§ What you should do
Through the last line of the material below, starting at the line with "Definition ilog2 (q", return every line exactly and only those.

§ Input records
(** * EPL predictor: team-statistics aggregation and the feature contract

    A shallow embedding of the three scripts of the repository:

    - [PrepareData]  : [01_prepare_data.py]  ([calculate_team_stats],
                       [create_training_data]);
    - [TrainModel]   : [02_train_model.py]   ([feature_cols], [label_names]);
    - [App]          : [app.py]              (artifact loading and [predict]).

    Numbers.  The match columns hold integers (goals, shots); they are
    embedded as [Z].  Python's true division produces a float; the rates and
    averages are embedded as exact rationals ([Q]), compared with [==].
    A division whose divisor is zero, and the mean of an empty column, have
    no rational value: both are [None] in the embedding, so that the guards
    of the source ([max(n, 1)], [if n > 0]) have something to guard.
    The arithmetic of [predict] (the product by 100 and the built-in
    [round]) is embedded on doubles: a finite double is kept as the rational
    it denotes and [Py.to_double] rounds a rational to the nearest double.

    Effects.  [predict] talks to two external capabilities, the fitted
    scaler and the classifier.  They are fields of the loaded state, and
    [predict] returns, next to its outcome, the list of calls it made to
    them.  The two fields of a request are strings or missing, as the
    service interface declares them. *)

From Stdlib Require Import ZArith QArith Qround Qabs Qpower Lqa Lia.
From stdpp Require Import base option list sorting gmap strings.

Local Open Scope Z_scope.

(** ** Python primitives used by the scripts *)

Module Py.

(** [len(x)] *)
Definition len {A} (l : list A) : Z := Z.of_nat (length l).

(** [a / b] on numbers: [ZeroDivisionError] is [None]. *)
Definition truediv (a b : Z) : option Q :=
  if decide (b = 0) then None else Some (inject_Z a / inject_Z b)%Q.

(** [Series.sum()] of an integer column. *)
Definition col_sum {A} (col : A → Z) (rows : list A) : Z :=
  foldr (λ r acc, col r + acc) 0 rows.

(** [Series.mean()]: not a number on an empty column. *)
Definition col_mean {A} (col : A → Z) (rows : list A) : option Q :=
  truediv (col_sum col rows) (len rows).

(** Order of [sorted] on [str]: lexicographic on the characters. *)
Definition str_le (s1 s2 : string) : Prop := String.leb s1 s2 = true.

#[global] Instance str_le_dec s1 s2 : Decision (str_le s1 s2).
Proof. unfold str_le. apply _. Defined.

(** [sorted(xs)] on strings. *)
Definition sorted (xs : list string) : list string := merge_sort str_le xs.

(** Round half to even, the tie rule of the built-in [round]. *)
Definition round_half_even (q : Q) : Z :=
  let f := Qfloor q in
  match (q - inject_Z f ?= 1 # 2)%Q with
  | Lt => f
  | Gt => f + 1
  | Eq => if Z.even f then f else f + 1
  end.

(** Doubles.  A finite double is kept as the rational it denotes.
    [ilog2 q] is the integer part of the binary logarithm of a positive [q];
    [ulp_exp a] is the exponent of the unit in the last place of the doubles
    around [a] (53-bit significands, subnormals from 2^-1074 on). *)
Definition ilog2 (q : Q) : Z :=
  let e0 := Z.log2 (Qnum q) - Z.log2 (Zpos (Qden q)) in
  if Qle_bool (2 ^ e0) q then e0 else e0 - 1.

Definition ulp_exp (a : Q) : Z := Z.max (ilog2 a - 52) (-1074).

§ Output of the task
Definition ilog2 (q : Q) : Z :=
  let e0 := Z.log2 (Qnum q) - Z.log2 (Zpos (Qden q)) in
  if Qle_bool (2 ^ e0) q then e0 else e0 - 1.

Definition ulp_exp (a : Q) : Z := Z.max (ilog2 a - 52) (-1074).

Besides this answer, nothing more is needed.